JOHN P JOHNSON / HBO
By James Poniewozik
November 6, 2014

My review of the comeback of HBO’s The Comeback is in the new print issue of TIME. I wish I could share it with you here, because I like the review and I like the show, but I also like having a paid job, and the column is for subscribers only. (Thirty bucks gets you a year’s worth of TIME! Cheaper than HBO!)

What I particularly like about the new season is that it de-emphasizes what I thought was worst about the original–the shooting-fish-in-an-aquarium reality-TV satire–and builds on what was best: Lisa Kudrow’s microcalibrated performance, and its cringe-making yet sympathetic depiction of an actress, now around 50, trying to make it in an industry that stamps a sell-by date on women:

I watched the five episodes HBO sent around the time that Renée Zellweger, 45, tripped the Internet chatter alarm over her “unrecognizable” face, which was not long after the summer’s doxing of stolen nude photos of young actresses, including Jennifer Lawrence, 24. Valerie may be grasping and desperate, but she’s no dummy: she knows how actresses enter this cattle chute as hotties and exit as jokes.

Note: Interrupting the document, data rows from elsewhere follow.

Lemma visit_leaf : node_type d = Ok BTREE_LEAF -> (forall s', keeps s s' -> runs a s' Q) -> runs visit s Q.
Proof using All.
  intros Hty Ha. eapply (fetch_read p d); [exact Hr | lia | done | done |]. intros h s1 Hg Hun. cbv beta. rstep.
  eapply run_node_type; [exact Hg | exact Hty |]. cbv iota. rstep. eapply runs_mono; [exact Hun|]. intros [] s2 Hk. by apply Ha.
Qed.
Lemma visit_internal cs ks : internal_page t d cs ks -> (forall s', keeps s s' -> runs (k (cs, ks)) s' Q) -> runs visit s Q.
Proof using All.
  intros Hpage Hk. eapply (fetch_read p d); [exact Hr | lia | done | done |]. intros h s1 Hg Hun. cbv beta. rstep.
  eapply run_node_type; [exact Hg | apply Hpage |]. cbv iota. rstep. eapply run_read_internal; [exact Hg | exact Hpage |].
  rstep. eapply runs_mono; [exact Hun|]. intros [] s2 Hk2. by apply Hk.
Qed.
End visit.

(** A leaf of the tree and the path to it. *)
Record at_leaf (t : BPlusTree) (v : gmap Z (list byte)) (r : Z) (anc : list Z) (l : leaf)
    (lo hi : option value) (L R : list leaf) (pg : list Z) : Prop := {
  al_ctx : ctx t v r 0 anc (lf_page l) lo hi L R pg;
  al_leaf : leaf_at t v (lf_page l) lo hi l }.

Section descent.
Context (t : BPlusTree) (Hwf : tree_wf t) (v : gmap Z (list byte)) (r : Z).

(** One step down: where the child of an internal node is. *)
Lemma ctx_child h anc p lo hi L R pg M pgm key :
  ctx t v r (Datatypes.S h) anc p lo hi L R pg -> subtree t v (Datatypes.S h) p lo hi M pgm ->
  above lo key -> below hi key ->
  exists cs ks c d lo' hi' L' M' R' pg' pgm',
    v !! p = Some d /\ internal_page t d cs ks /\ ksorted ks /\ Forall (key_ok t) ks /\
    cs !! upper key ks = Some c /\ c ∈ pgm /\
    ctx t v r h (p :: anc) c lo' hi' L' R' pg' /\ subtree t v h c lo' hi' M' pgm' /\
    above lo' key /\ below hi' key /\ L ++ M ++ R = L' ++ M' ++ R' /\ pgm' ++ pg' ≡ₚ pgm ++ pg /\
    (forall q, q ∈ pgm' -> q ∈ pgm).
Proof.
  intros Hc (cs & ks & pg0 & -> & Hn & Hf) Ha Hb. pose proof (forest_facts_of _ _ _ _ _ _ _ _ _ Hf) as Hff.
  destruct (na_page _ _ _ _ _ Hn) as (d & Hd & Hd').
  destruct (forest_locate _ _ _ _ _ _ _ key Hf Ha Hb) as
    (cs1 & c & cs2 & ks1 & ks2 & lo' & hi' & L' & M' & R' & pg1 & pgm & pg2 & -> & -> & Hl & -> & -> & HL & HM & HR & Ha' & Hb').
  assert (length cs1 = length ks1) as Hlen.
  { destruct HL as [(-> & -> & _)|(k & ks0 & -> & _ & HL)]; [done|]. apply forest_facts_of in HL.
    rewrite (ff_len _ _ _ _ _ _ _ HL), length_app. cbn. lia. }
  exists (cs1 ++ c :: cs2), (ks1 ++ ks2), c, d, lo', hi', (L ++ L'), M', (R' ++ R), (p :: pg1 ++ pg2 ++ pg), pgm.
  destruct (sf_head _ _ _ _ _ _ (subtree_facts _ _ _ _ _ _ _ _ HM)) as [pgm0 ->].
  split_and!; try done; try apply Hff.
  - rewrite <- Hl. by rewrite list_lookup_middle.
  - right. apply elem_of_app. right. left.
  - by eapply ctx_down.
  - by rewrite <- !app_assoc.
  - generalize (c :: pgm0) as X. intros X. rewrite <- Permutation_middle. cbn [app]. apply perm_skip.
    rewrite <- !app_assoc, (app_assoc X pg1), (app_assoc pg1 X). apply Permutation_app_tail, Permutation_app_comm.
  - intros q Hq. right. rewrite !elem_of_app. auto.
Qed.

Lemma find_leaf_path_from_ok key : probe_ok t key -> forall fuel h anc p lo hi L R pg M pgm s,
  (h < fuel)%nat -> room s pgm 1 -> ps_view s = v ->
  ctx t v r h anc p lo hi L R pg -> subtree t v h p lo hi M pgm -> above lo key -> below hi key ->
  runs (find_leaf_path_from fuel t key p (reverse (p :: anc))) s (fun path s' =>
    keeps s s' /\ exists anc' l lo' hi' L' R' pg', path = reverse (lf_page l :: anc') /\
      at_leaf t v r anc' l lo' hi' L' R' pg' /\ above lo' key /\ below hi' key /\
      L ++ M ++ R = L' ++ [l] ++ R' /\ lf_page l :: pg' ≡ₚ pgm ++ pg).
Proof.
  intros Hkey. induction fuel as [|fuel IH]; intros h anc p lo hi L R pg M pgm s Hf Hr Hv Hc Hs Ha Hb; [lia|].
  cbn [find_leaf_path_from]. destruct h as [|h].
  - destruct Hs as (l & -> & -> & Hl). destruct (la_page _ _ _ _ _ _ Hl) as (d & Hd & Hpage).
    eapply visit_leaf; [exact Hr | left | by rewrite Hv | apply Hpage |]. intros s2 Hk. rstep.
    split; [done|]. pose proof (la_id _ _ _ _ _ _ Hl) as Hid. rewrite <- Hid in *.
    exists anc, l, lo, hi, L, R, pg. split_and!; try done.
  - pose proof (ctx_child _ _ _ _ _ _ _ _ _ _ key Hc Hs Ha Hb) as
      (cs & ks & c & d & lo' & hi' & L' & M' & R' & pg' & pgm' & Hd & Hpage & Hks & Hok & Hi & Hcp & Hc' & Hs' & Ha' & Hb' & El & Ep & Hsub).
    eapply visit_internal; [exact Hr | destruct Hs as (? & ? & ? & -> & _); left | by rewrite Hv | exact Hpage |].
    intros s2 Hk. cbn [fst snd].
    rstep. eapply runs_lift_result; [apply bisect_right_ok; [by eapply probe_kinds | done]|].
    rstep. eapply runs_lift_result; [apply py_nth_lookup; [lia | by rewrite Nat2Z.id]|].
    rewrite <- reverse_cons. eapply runs_mono; [eapply (IH h); [lia | | | exact Hc' | exact Hs' | done | done]|].
    + eapply room_sub; [by eapply room_keeps | exact Hsub | lia].
    + destruct Hk as (_ & -> & _). done.
    + intros path s3 (Hk3 & anc' & l & lo2 & hi2 & L2 & R2 & pg2 & E1 & E2 & E3 & E4 & E5 & E6).
      split; [by eapply keeps_trans|]. exists anc', l, lo2, hi2, L2, R2, pg2. rewrite El, <- Ep. done.
Qed.
End descent.

(** From the root. *)
Lemma find_leaf_path_ok t key s ls pg :
  tree_rep t (ps_view s) ls pg -> room s pg 1 -> probe_ok t key ->
  runs (find_leaf_path t key) s (fun path s' =>
    keeps s s' /\ exists anc l lo hi L R pg', path = reverse (lf_page l :: anc) /\
      at_leaf t (ps_view s) (root_page_id t) anc l lo hi L R pg' /\ above lo key /\ below hi key /\
      ls = L ++ [l] ++ R /\ lf_page l :: pg' ≡ₚ pg).
Proof.
  intros [Hwf [h Hs] Hnd Hlk] Hr Hkey. unfold find_leaf_path. rstep. rstep.
  pose proof (subtree_height _ _ _ _ _ _ _ _ Hs). pose proof (pages_count s pg (proj1 Hr) Hnd (subtree_dom _ _ _ _ _ _ _ _ Hs)).
  eapply runs_mono; [eapply (find_leaf_path_from_ok t (ps_view s) (root_page_id t) key Hkey _ h []); [lia | exact Hr | done | constructor | exact Hs | done | done]|].
  cbn [app]. intros path s' (Hk & anc & l & lo & hi & L & R & pg' & E1 & E2 & E3 & E4 & E5 & E6).
  split; [done|]. rewrite !app_nil_r in E5, E6. exists anc, l, lo, hi, L, R, pg'. done.
Qed.

(** * Point lookup *)

Lemma entries_app ls1 ls2 : entries (ls1 ++ ls2) = entries ls1 ++ entries ls2.
Proof. apply bind_app. Qed.

Lemma entries_keys (P : value -> Prop) ls : Forall P (ls ≫= lf_keys) -> Forall (fun e => P (fst e)) (entries ls).
Proof.
  rewrite !Forall_forall. intros HP [k r0] He. apply list_elem_of_bind in He as (l & Hz & Hl). apply HP. cbn.
  apply list_elem_of_bind. exists l. split; [| done]. by eapply elem_of_zip_l.
Qed.

(** Everything stored under a key is in the leaf the key is routed to. *)
Lemma entries_of_key t v r anc l lo hi L R pg key :
  at_leaf t v r anc l lo hi L R pg -> above lo key -> below hi key ->
  filter (fun e => e.1 = key) (entries (L ++ [l] ++ R)) = filter (fun e => e.1 = key) (zip (lf_keys l) (lf_rids l)).
Proof.
  intros [Hc _] Ha Hb. apply ctx_outside in Hc as (_ & _ & HL & HR & _). rewrite !entries_app, !filter_app.
  rewrite (filter_none _ (entries L)), (filter_none _ (entries R)).
  - cbn. by rewrite !app_nil_r.
  - eapply Forall_impl; [exact (entries_keys _ R HR)|]. cbn. intros e (u & -> & Hu) <-. by apply klt_not_kle in Hb.
  - eapply Forall_impl; [exact (entries_keys _ L HL)|]. cbn. intros e (u & -> & Hu) <-. by apply klt_not_kle in Hu.
Qed.

Lemma bt_search_runs t key s ls pg :
  tree_rep t (ps_view s) ls pg -> room s pg 1 -> probe_ok t key ->
  runs (bt_search t key) s (fun rs s' => rs = (filter (fun e => e.1 = key) (entries ls)).*2 /\ keeps s s').
Proof.
  intros Ht Hr Hkey. unfold bt_search. rstep. eapply runs_mono; [by eapply find_leaf_path_ok|].
  intros path s1 (Hk1 & anc & l & lo & hi & L & R & pg' & -> & Hat & Ha & Hb & -> & Hp).
  rstep. eapply runs_lift_result; [rewrite reverse_cons; apply py_nth_last|].
  destruct (al_leaf _ _ _ _ _ _ _ _ _ _ Hat) as [(d & Hd & Hpage) _ _ _ [Hlen _ Hks _ Hs _] _ _].
  eapply (fetch_read (lf_page l) d _ s1 pg); [by eapply room_keeps | lia | rewrite <- Hp; left | by destruct Hk1 as (_ & -> & _) |].
  intros h s2 Hg Hun. cbv beta. rstep. rstep. eapply run_read_leaf; [exact Hg | exact Hpage |]. cbv iota beta.
  pose proof (probe_kinds t key _ Hkey Hks) as Hkk.
  rstep. eapply runs_lift_result; [by apply bisect_left_ok|]. rstep. eapply runs_lift_result; [by apply bisect_right_ok|].
  rstep. eapply runs_mono; [exact Hun|]. intros [] s3 Hk3. cbv beta in Hk3. split; [| by eapply keeps_trans].
  rewrite (entries_of_key _ _ _ _ _ _ _ _ _ _ key Hat Ha Hb). by apply leaf_slice.
Qed.
(** The insertion proper, with the descent done and the leaf pinned. *)
Section into_leaf.
Context (t : BPlusTree) (Hwf : tree_wf t) (s0 s1 : S) (l : leaf) (anc : list Z) (lo hi : option value)
  (L R : list leaf) (pg : list Z) (key : value) (rid : RID) (hd : H) (d : list byte).
Context (Hat : at_leaf t (ps_view s0) (root_page_id t) anc l lo hi L R pg) (Ha : above lo key) (Hb : below hi key)
  (Hkey : key_ok t key) (Hrid : rid_ok rid) (Hlk : linked (L ++ [l] ++ R) INVALID_PAGE_ID)
  (Hnd : NoDup (lf_page l :: pg)) (Hroom : room s0 (lf_page l :: pg) 2)
  (Hcount : ps_count s0 + GROWTH <= INVALID_PAGE_ID).
Context (I1 : ps_inv s1) (V1 : ps_view s1 = ps_view s0) (P1 : ps_pins s1 = pin_inc (lf_page l) (ps_pins s0))
  (C1 : ps_cap s1 = ps_cap s0) (N1 : ps_count s1 = ps_count s0) (Ho : ps_holds s1 hd (lf_page l))
  (Hd : ps_view s0 !! lf_page l = Some d) (Hpage : leaf_page t d (lf_keys l) (lf_rids l) (lf_next l)).

Local Notation gk := (grown_keys l key).
Local Notation gr := (grown_rids l key rid).

Lemma into_leaf_fits : blen gk <= max_leaf_keys t ->
  runs (lift_fst (on_page hd (write_leaf t gk gr (lf_next l)));; lift_fst (ps_unpin (lf_page l) true)) (s1, t)
    (fun _ st => ps_count (fst st) <= ps_count s0 + GROWTH /\
      exists ls', grown s0 t ls' (lf_page l :: pg) st /\ entries ls' = entries_insert key rid (entries (L ++ [l] ++ R))).
Proof using All.
  intros Hfits. destruct (al_leaf _ _ _ _ _ _ _ _ _ _ Hat) as [_ _ _ _ Hok Hal Hbl].
  destruct (grown_facts t Hwf l key rid lo hi Hok Hal Hbl Hkey Hrid Ha Hb) as (Hlen & _ & Hs & Hks & Hrs & Hab & Hbe & Hz).
  destruct (write_leaf_ok t d gk gr (lf_next l) Hwf (lp_size _ _ _ _ _ Hpage) Hlen Hfits Hks Hrs (lo_next _ _ Hok)) as (d' & Hw & Hd').
  rstep. rstep. eapply runs_mono; [eapply (on_page_ok s1 hd (lf_page l) d); try done; [by rewrite V1 | apply Hd']|].
  intros [] s2 (I2 & V2 & P2 & C2 & N2 & _). rstep. eapply runs_mono; [apply ps_unpin_pinned; [auto | pinned | auto]|].
  intros [] s3 (I3 & V3 & P3 & C3 & N3 & _). split; [cbn [fst]; unfold GROWTH; lia|]. exists (L ++ [mkLeaf (lf_page l) gk gr (lf_next l)] ++ R). split.
  - eapply (leaf_fits_ok t s0 s3 l _ anc lo hi L R pg d'); try done; try congruence.
    + constructor; cbn [lf_keys lf_rids lf_next]; try done. apply Hok.
    + rewrite P3, P2, P1. apply pins_dec_inc, Hroom.
  - eapply entries_grown; [exact Hat | done | done |]. cbn. by rewrite app_nil_r.
Qed.
Lemma find_rid_ok rs rid : forall k i, 0 <= i -> i + Z.of_nat k <= blen rs ->
  (find_rid rs rid i k = Ok None /\ forall j, i <= j < i + Z.of_nat k -> rs !! Z.to_nat j <> Some rid) \/
  (exists i', find_rid rs rid i k = Ok (Some i') /\ i <= i' < i + Z.of_nat k /\ rs !! Z.to_nat i' = Some rid /\
     forall j, i <= j < i' -> rs !! Z.to_nat j <> Some rid).
Proof.
  induction k as [|k IH]; intros i Hi Hk; cbn [find_rid]; [left; split; [done | lia]|].
  destruct (lookup_lt_is_Some_2 rs (Z.to_nat i)) as [r Hr]; [unfold blen in Hk; lia|].
  rewrite (py_nth_lookup rs i r) by done. cbn [mbind result_bind]. case_bool_decide as E.
  - subst r. right. exists i. split_and!; (done || lia).
  - destruct (IH (i + 1)) as [[-> Hno]|(i' & -> & Hi' & Hr' & Hno)]; [lia | lia | left | right; exists i'].
    + split; [done|]. intros j Hj. destruct (decide (j = i)) as [->|]; [congruence | apply Hno; lia].
    + split_and!; try (done || lia). intros j Hj. destruct (decide (j = i)) as [->|]; [congruence | apply Hno; lia].
Qed.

One thing that’s compelling about Valerie is that she’s aware of this dynamic but has no illusions about her ability to change it. Early in the season, when she scores a career coup–she’s cast in an HBO series about the series made in the first season of The Comeback–she’s flabbergasted to discover that it starts shooting almost immediately. She won’t have time to “prepare,” she protests–where “prepare” means to set up and recover from plastic surgery.

The way our culture deals with its Valerie Cherishes is to make fun of them for being “phony”–for putting on false faces figuratively or, in the case of plastic surgery, literally. But that’s the easiest kind of sanctimony, to define actresses’ worth by their hotness and then blame and mock them for it when they accept the terms. Stay young forever! But never be fake!

The beauty of The Comeback is that it can be painfully funny dealing with Valerie, and yet it’s never unsympathetic–it’s conscious of why she is the way she is, and that’s the much tougher and ultimately more rewarding laugh. If I like the new season even better than the original so far, one reason may simply be that Valerie is nine years older, and by the simple harsh math of Hollywood, the stakes are that much more real.

And coming so soon after the mass Zellweger freakout, it feels all the more relevant. It’s easy to feel superior to celebrities willing to do anything to maintain their image, whether it’s landing a reality TV show or going under the knife. What Kudrow and The Comeback never forget is: there are a whole lot of us with our fingerprints on that scalpel.